Par le Dr Martino & La Rédaction BOBEA | Publié le 20 Juillet 2026
La prise en charge du grand âge demeure l’un des défis sociétaux et sanitaires majeurs de notre époque. En cet été 2026, la question de la qualité des soins et des conditions de vie au sein des Établissements d’Hébergement pour Personnes Âgées Dépendantes (EHPAD) continue de faire l’objet de toutes les attentions. Entre innovations médicales et interrogations sur la gestion des structures publiques et privées, le Dr Martino dresse un état des lieux sans concession.
Un secteur en pleine transformation médicale et éthique
Ces dernières années ont été marquées par une volonté affirmée de transformer le modèle des résidences seniors en France.

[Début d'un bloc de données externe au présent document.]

Lemma findClass_never_diverges E depth descriptor :
  never_diverges (findClass E depth descriptor).
Proof.
  revert descriptor; induction depth as [|depth IH]; intros descriptor st; simpl.
  - discriminate.
  - destruct (cache st !! descriptor); [discriminate|].
    revert st. change (never_diverges (resolveClass E (findClass E depth) descriptor)).
    unfold resolveClass, loadClass, log.
    repeat lazymatch goal with
           | |- forall _, _ => intros ?
           | |- never_diverges (try_catch _ _) => apply nd_try_catch
           | |- never_diverges (bind _ _) => apply nd_bind
           | |- never_diverges (ret _) => apply nd_ret
           | |- never_diverges (throw _) => apply nd_throw
           | |- never_diverges (modify _) => apply nd_modify
           | |- never_diverges (mapM _ _) => apply nd_mapM
           | |- never_diverges (findClass _ _ _) => apply IH
           | |- never_diverges (if ?b then _ else _) => destruct b
           | |- never_diverges (match ?x with _ => _ end) => destruct x
           end.
Qed.

Lemma generateClassDefinition_never_diverges E desc :
  never_diverges (TSTemplate.generateClassDefinition E desc).
Proof.
  assert (Henq : forall d, never_diverges
    (modify (set_headerSet (<[d := true]>)) ;;;
     cls <- findClass E (stackDepth E) d ;;
     modify (set_generateQueue (fun q => q ++ [cls])) ;;;
     log (EvPush d cls))).
  { intros d. unfold log.
    repeat lazymatch goal with
           | |- forall _, _ => intros ?
           | |- never_diverges (bind _ _) => apply nd_bind
           | |- never_diverges (modify _) => apply nd_modify
           | |- never_diverges (findClass _ _ _) => apply findClass_never_diverges
           end. }
  induction desc as [|c desc IH]; intros st; cbn [TSTemplate.generateClassDefinition].
  - destruct (_ || _); [discriminate | apply Henq].
  - destruct (_ || _); [discriminate|].
    destruct (Ascii.eqb c "["); [apply IH | apply Henq].
Qed.

Lemma prefix_length (p s : string) :
  String.prefix p s = true -> (String.length p <= String.length s)%nat.
Proof.
  revert s; induction p as [|a p IH]; intros s H; simpl; [lia|].
  destruct s as [|b s]; [discriminate|]. simpl in *.
  destruct (ascii_dec a b); [|discriminate]. specialize (IH s H). lia.
Qed.

(** A match of [indexOf] lies at or after the start index and inside the
    text. *)
Lemma index_bounds (n m : nat) (p s : string) :
  index n p s = Some m -> (n <= m /\ m + String.length p <= String.length s)%nat.
Proof.
  revert n m; induction s as [|b s IH]; intros n m H.
  - destruct n; [|discriminate]. destruct p; [|discriminate].
    injection H as <-. simpl. lia.
  - destruct n as [|n]; cbn [index] in H.
    + destruct (String.prefix p (String b s)) eqn:Hp.
      * injection H as <-. apply prefix_length in Hp. lia.
      * destruct (index 0 p s) as [k|] eqn:Hk; [|discriminate].
        injection H as <-. apply IH in Hk. simpl. lia.
    + destruct (index n p s) as [k|] eqn:Hk; [|discriminate].
      injection H as <-. apply IH in Hk. simpl. lia.
Qed.

Lemma replayLoop_never_diverges E marker n skip existing gas idx :
  marker <> "" -> (0 <= idx)%Z ->
  (JS.len existing - idx < Z.of_nat gas)%Z ->
  never_diverges (TSTemplate.replayLoop E marker n skip existing gas idx).
Proof.
  intros Hm. revert idx; induction gas as [|gas IH]; intros idx H0 Hgas;
    cbn [TSTemplate.replayLoop].
  - destruct (Z.ltb_spec (-1) (JS.indexOf marker idx existing)) as [Hfound|]; [|apply nd_ret].
    exfalso. unfold JS.indexOf in Hfound.
    destruct (index (Z.to_nat idx) marker existing) as [k|] eqn:Hk; [|lia].
    apply index_bounds in Hk. unfold JS.len in Hgas.
    destruct marker; [done|]. simpl in Hk. lia.
  - destruct (Z.ltb_spec (-1) (JS.indexOf marker idx existing)) as [Hfound|]; [|apply nd_ret].
    apply nd_bind.
    + destruct (_ && _); [apply nd_ret|].
      apply nd_bind; [intros st; apply tstype2jvmtype_total|].
      intros d. apply generateClassDefinition_never_diverges.
    + intros _. unfold JS.indexOf in *.
      destruct (index (Z.to_nat idx) marker existing) as [k|] eqn:Hk; [|lia].
      apply index_bounds in Hk. unfold JS.len in Hgas.
      destruct marker; [done|]. simpl in Hk.
      apply IH; unfold JS.len; lia.
Qed.

Lemma replayExisting_never_diverges E : never_diverges (TSTemplate.replayExisting E).
Proof.
  unfold TSTemplate.replayExisting.
  apply nd_bind; [destruct (existingHeaders E); [apply nd_ret | apply nd_throw]|].
  intros existing. apply nd_bind; [|intros _];
    (apply replayLoop_never_diverges; [discriminate | lia | unfold JS.len; lia]).
Qed.

(** ** The worklist invariants *)

Lemma pushes_app t1 t2 : pushes (t1 ++ t2) = pushes t1 ++ pushes t2.
Proof.
  induction t1 as [|e t1 IH]; [reflexivity|]. destruct e; simpl; by rewrite ?IH.
Qed.

Lemma emits_app t1 t2 : emits (t1 ++ t2) = emits t1 ++ emits t2.
Proof.
  induction t1 as [|e t1 IH]; [reflexivity|]. destruct e; simpl; by rewrite ?IH.
Qed.

#[local] Instance keeps_pushed_once_preorder : PreOrder keeps_pushed_once.
Proof. split; unfold keeps_pushed_once; [intros st H; exact H | intros ??? H1 H2 H; auto]. Qed.

#[local] Instance keeps_accounted_preorder : PreOrder keeps_accounted.
Proof.
  split; unfold keeps_accounted; [intros st fl H; exact H | intros ??? H1 H2 fl H; auto].
Qed.

#[local] Instance resolver_frame_preorder : PreOrder resolver_frame.
Proof.
  split; unfold resolver_frame.
  - intros st. done.
  - intros s1 s2 s3 (-> & -> & -> & ->) (-> & -> & -> & ->). done.
Qed.

Lemma findClass_resolver_frame E depth d : always resolver_frame (findClass E depth d).
Proof.
  apply findClass_always; try typeclasses eauto; intros; unfold resolver_frame; simpl;
    rewrite ?pushes_app, ?emits_app, ?app_nil_r; done.
Qed.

L’objectif principal consiste à faire évoluer les établissements d’un modèle purement médicalisé vers des lieux de vie chaleureux, intégrant des soins personnalisés de haute technicité.
Selon le Dr Martino, les avancées récentes reposent sur trois piliers fondamentaux :
- La personnalisation des parcours de soins : Prise en compte renforcée des pathologies neurodégénératives grâce à des unités spécialisées et des thérapies non médicamenteuses (art-thérapie, réhabilitation cognitive, espaces multisensoriels).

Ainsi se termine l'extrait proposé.